Um conto [quase] fabuloso:



ele vive em paz
na solidão do teu pântano moderno
não quer ser incomodado
não precisa de companhia

ela, em estado latente
há anos submersa
ameaça emergir no lago de águas turvas

ele a admira e gosta de saber que
ela existe nas profundezas dos teus arredores
mas também sabe que caso desabroche
tua beleza despertará outros seres adormecidos 
naquela selva de pedras

e ele tenta não fitá-la
pois bem sabe que o teu olhar pode fazer brilhar
o sol que transformará o botão na jóia de mil cores

ele é o Ogro
um herói solitário
que teme desabrolhar a Flor de Lótus


(Aline Barra - 18/12/2011)

sábado, 3 de dezembro de 2011

Rima torta


Arte de Wassily Kandinsky


a vida oferece régua e compasso
o jeito é firmar o traço 
e evitar desalinho e embaraço


(Aline Barra - 03/12/2011)

quarta-feira, 16 de novembro de 2011

O fim do (a) conto (a):


era uma vez...

                            o príncipe
                                            [encantado]

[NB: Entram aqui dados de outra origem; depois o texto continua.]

Lemma engine_depth_rows ie d : engine_depth ie = Ret d -> Forall (fun r => is_depth r = true) d.
Proof.
  unfold engine_depth. case_if; [by intros [= <-]|]. intros H. apply obind_ret in H as (bids & _ & H). apply obind_ret in H as (asks & _ & H).
  injection H as <-. assert (Hs : forall s l, Forall (fun r => is_depth r = true) (side_depth ie.1 s l)).
  { intros s l. apply Forall_lookup. intros n r Hr. unfold side_depth in Hr. rewrite list_lookup_imap in Hr.
    destruct (l !! n); [|done]. by injection Hr as <-. }
  apply Forall_app. split; [apply Hs|]. apply Forall_app. split; [apply Hs|by constructor].
Qed.

Lemma quiet_depth eo e k k' : maybe_publish_depth eo e k = Ret k' -> quiet k k' /\ snapshots k' = snapshots k.
Proof.
  unfold maybe_publish_depth. destruct (e_depth e); [|by intros [= <-]]. intros H. apply obind_ret in H as (out & Eo & H). injection H as <-.
  split; [|done]. split; [done|]. intros [C1 C2 C3 C4 C5 C6].
  split; cbn [handled processor result_tx journal rep rep_seq asset_journal snapshots asset_wal_errors]; try done.
  destruct C1 as (rs & Er & Hf). exists rs. split; [done|]. rewrite filter_app, Hf.
  assert (Hd : Forall (fun r => is_depth r = true) out).
  { revert Eo. generalize (eo (engines (processor k))). intros l. assert (Hnil : Forall (fun r => is_depth r = true) []) by constructor.
    revert Hnil. generalize (@nil ExecReport). induction l as [|ie l IH]; intros acc Hacc; cbn [ofold]; [by intros [= <-]|].
    destruct (engine_depth ie) as [d|] eqn:Ed; [|done]. cbn [obind]. apply IH. apply Forall_app. split; [done|by eapply engine_depth_rows]. }
  rewrite (filter_none _ out), app_nil_r; [done|]. intros r Hr. by rewrite (proj1 (Forall_forall _ _) Hd r Hr).
Qed.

                                                            e o castelo
                                                                             [de areia].

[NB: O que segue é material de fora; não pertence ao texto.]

(* ===== verification/Migration.v ===== *)
(** * Verification of a route migration

    [src/src/migration.rs]: the fingerprint of a category's books taken from a
    durable snapshot, the queries that fetch it from a matching node over HTTP,
    and the comparison that allows a cutover.  The server's side of a query is the
    route of [src/src/bin/raft_node.rs] inside [serve_with_extra] of
    [src/src/metrics.rs].

    Messages on the socket are texts; a peer reads what the other sent.  The texts
    of error messages are shortened. *)

From S2P Require Import Prelude Types Bytes Text Sharding Book Engine Snapshot Processor Recovery.
From S2P Require Import Strategy BookProps EngineInv EngineProps ProcessorProps.
Import BookFacts EngineFacts.

Definition quoted (key : string) : text := [34] ++ lit key ++ [34].
Definition crlf : text := [13; 10].

(** ** Fingerprints *)
Record CategoryFingerprint := mkFingerprint { fp_index : Z; fp_value : Z }.

(** A missing file is [None]. *)
Definition snapshot_category_fingerprint (snapshot_file : option bytes) (category_id category_size : Z)
    : outcome (io_result (option CategoryFingerprint)) :=
  match snapshot_file with
  | None => Ret (Ok None)
  | Some b =>
      let! r := load b in
      match r with
      | Err why => Ret (Err why)
      | Ok s =>
          Ret (Ok (Some (mkFingerprint (raft_applied_index s)
            (fingerprint_engine_states (s_engines s) (fun i => asset_category i category_size =? category_id)))))
      end
  end.

Definition verify_cutover (frozen_index : Z) (source target : CategoryFingerprint) : io_result CategoryFingerprint :=
  if fp_index source <? frozen_index then Err "source snapshot index is behind the freeze index"
  else if fp_index target <? frozen_index then Err "target snapshot index has not caught up to the freeze index"
  else if negb (fp_index source =? fp_index target) then Err "source index and target index differ"
  else if negb (fp_value source =? fp_value target) then Err "source/target matching fingerprints differ"
  else Ok source.

Definition category_of (i : InstrumentId) (category_size : Z) : Z := asset_category i category_size.

(** ** Requests *)

(** The path and the query of a request line's target. *)
Definition parse_fingerprint_request (line : text) : option (io_result Z) :=
  match words line with
  | _ :: target :: _ =>
      let '(path, query) := match split_once (lit "?") target with Some pq => pq | None => (target, []) end in
      if negb (bool_decide (path = lit "/fingerprint")) then None
      else
        Some match head (omap (strip_prefix (lit "category=")) (split_on 38 query)) with
             | Some value =>
                 match parse_uint U32_MAX value with Some c => Ok c | None => Err "category must be a u32" end
             | None => Err "missing category query parameter"
             end
  | _ => None
  end.

Definition is_applied_index_request (line : text) : bool :=
  match words line with
  | _ :: target :: _ => bool_decide (head (split_on 63 target) = Some (lit "/applied-index"))
  | _ => false
  end.

(** ** Bodies *)
Definition fingerprint_response_json (category_id : Z) (fp : CategoryFingerprint) : text :=
  lit "{" ++ quoted "category" ++ lit ":" ++ show category_id ++ lit "," ++ quoted "raft_applied_index" ++ lit ":" ++
  show (fp_index fp) ++ lit "," ++ quoted "fingerprint" ++ lit ":" ++ show (fp_value fp) ++ lit "}".

Definition applied_index_response_json (raft_applied_index : Z) : text :=
  lit "{" ++ quoted "raft_applied_index" ++ lit ":" ++ show raft_applied_index ++ lit "}".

(Aline Barra - 15/11/2011)

sexta-feira, 11 de novembro de 2011

Retrato


para caber
na moldura
ela permitiu
que fosse
cortada
restou
na parede
um ventre
vazio
um coração
partido
e uma mulher
sem rosto

mas tudo enquadrado


_Aline Barra - 09/11/2011

domingo, 16 de outubro de 2011

Análise (verbal)



o que dói – no fundo –
não é a perda em si
mas a forçosa constatação
no amor não há posses
nele o tempo está todo
no infinitivo

possu-ir [?]



(Aline Barra – 16/10/2011)


quinta-feira, 15 de setembro de 2011

Sobre perdas e porquês...




Observo
impotente
o corpo frágil
desfazendo-se
de mim

tento argumentar
:
gotículas de afeto hão de cair sobre ti
quero que fiques um pouco mais
é cedo. ainda. creio [!]

não adianta
meus argumentos se mostram
tão frágeis quanto o próprio corpo
[ele parece já não crer]

e tal qual
a rosa da tarde
definha
não por escassez de água
mas por excesso
de falta[s]

Eros está morto. E sem ele Psique não tem por quê.

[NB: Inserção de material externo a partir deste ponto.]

Lemma holds_same m n s s' : pending_events s' = pending_events s -> processed_events s' = processed_events s ->
  holds m n s -> holds m n s'.
Proof. intros Hp He [H1 H2 H3 H4]. split; [done|rewrite Hp|rewrite Hp|rewrite He]; done. Qed.

Lemma row_update f t id user s :
  row (update_where f t id user s) =
  (if bool_decide ((t, id) = (table, order_id)) then fun o => if row_user_id o =? user then f o else o else fun o => o) <$> row s.
Proof.
  unfold row, update_where. cbn. case_bool_decide as E.
  - by rewrite E, lookup_alter_eq.
  - rewrite lookup_alter_ne by done. by destruct (asset_orders s !! _).
Qed.

Lemma cancels_row b n s cs :
  let s' := foldl (fun s u => let '(t, id, user) := u in update_where set_cancel_pending t id user s) s cs in
  pending_events s' = pending_events s /\ processed_events s' = processed_events s /\
  (row s = None -> row s' = None) /\
  forall r, row s = Some r -> shows b n r -> exists r', row s' = Some r' /\
    shows (b && negb (existsb (fun u => bool_decide (u.1 = (table, order_id))) cs)) n r'.
Proof.
  revert b s. induction cs as [|[[t id] user] cs IH]; intros b s; cbn [foldl existsb fst].
  { cbn zeta. split_and!; [done..|]. intros r Hr Hs. exists r. rewrite andb_true_r. done. }
  destruct (IH (b && negb (bool_decide ((t, id) = (table, order_id)))) (update_where set_cancel_pending t id user s))
    as (Hp & He & Hn & Hsome). cbn zeta in *. split_and!; [done..| |].
  - intros Hr. apply Hn. by rewrite row_update, Hr.
  - intros r Hr Hs. rewrite row_update, Hr in Hsome. destruct (Hsome _ eq_refl) as (r' & Hr' & Hs').
    + case_bool_decide; [|by rewrite andb_true_r]. cbn [negb]. rewrite andb_false_r. destruct Hs as [Hq Hf Hst].
      case_if; split; cbn; try done; [by right|].
      destruct Hst as [?|[? ?]]; [by left|by right].
    + exists r'. split; [done|]. revert Hs'. by rewrite negb_orb, andb_assoc.
Qed.

Lemma modifies_row s ms : (forall user price q, (table, order_id, user, price, q) ∉ ms) ->
  let s' := foldl (fun s u => let '(t, id, user, price, q) := u in
                              update_where (set_modify_pending price q) t id user s) s ms in
  pending_events s' = pending_events s /\ processed_events s' = processed_events s /\ row s' = row s.
Proof.
  revert s. induction ms as [|[[[[t id] user] price] q] ms IH]; intros s Hm; cbn [foldl]; [done|].
  destruct (IH (update_where (set_modify_pending price q) t id user s)) as (Hp & He & Hr); [set_solver|].
  cbn zeta in *. split_and!; [done..|]. rewrite Hr, row_update, bool_decide_false by set_solver. by destruct (row s).
Qed.

Lemma command_settles b n s c : settled b n s -> collected_ok c ->
  settled (b && negb (cancelled_in c)) n (command_transaction s c).
Proof.
  intros Hs [Ho Hm]. unfold command_transaction.
  set (s0 := mkDb _ (asset_orders s) (pending_events s) (processed_events s)). set (ts := btree_keys _).
  destruct (insert_tables_row c s0 ts) as (Hp1 & He1 & Hr1). set (s1 := foldl _ s0 ts) in *.
  assert (exists m, holds m n s1 /\ match row s1 with None => m = 0%nat | Some r => shows b m r /\ (m = n \/ table ∈ ts) end)
    as (m & H1 & Hrow).
  { unfold settled in Hs. change (row s0) with (row s) in Hr1. destruct Hr1 as [Hr1|(Hr & r & Hr1 & Hin & Ht)].
    - rewrite Hr1. destruct (row s) as [r|]; [exists n|exists 0%nat].
      + destruct Hs as [H Hs]. split; [by apply (holds_same _ _ s)|auto].
      + split; [by apply (holds_same _ _ s)|done].
    - rewrite Hr in Hs. exists 0%nat. split; [by apply (holds_same _ _ s)|]. rewrite Hr1. split; [|by right].
      destruct (Ho r Hin) as (Hq & Hf & Hst). split; [done|by rewrite Hf|by left]. }
  destruct (cancels_row b m s1 (co_cancels c)) as (Hp2 & He2 & Hn2 & Hs2). set (s2 := foldl _ s1 (co_cancels c)) in *.
  destruct (modifies_row s2 (co_modifies c) Hm) as (Hp3 & He3 & Hr3). set (s3 := foldl _ s2 (co_modifies c)) in *.
  assert (holds m n s3) as H3 by (apply (holds_same _ _ s1); congruence).
  apply (settled_weaken (if (m =? n)%nat then b && negb (cancelled_in c) else true)); [by case_if|].
  apply (applications_settle _ m n s3 ts H3). rewrite Hr3. destruct (row s1) as [r|] eqn:E.
  - destruct Hrow as [Hsh Ht]. destruct (Hs2 r eq_refl Hsh) as (r' & -> & Hsh'). done.
  - by rewrite (Hn2 eq_refl).
Qed.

(Aline Barra – 15/09/2011)

quarta-feira, 31 de agosto de 2011

girassol, para mim(a)

Vincent Van Gogh, agosto de 1888



ele é assim:

quando dia, sonhador.
de intensa comunhão com o deus do azul
exala de si centro e vida
pro-criação

quando crepúsculo, acordado.
olhos, corpo e coroa voltados ao ventre
vaidade resignada. suave
fecundação

ele é assim:

falo e cálice
eros e psique
sol em flor
;

ele sol . eu flor!



(Aline Barra – 31/08/2011)


sexta-feira, 19 de agosto de 2011

hipocondria II

    
Agora é o peito que sofre de falta
            [de cabimento]

[padece]
de uma alegria descabida.



(Aline Barra – 19/08/2011)

sexta-feira, 5 de agosto de 2011

Da falta [de inspiração]...



há dias em que viver dói tanto
que corre-se o risco de confundir
automutilação com automassagem



(Aline Barra – 05/08/2011)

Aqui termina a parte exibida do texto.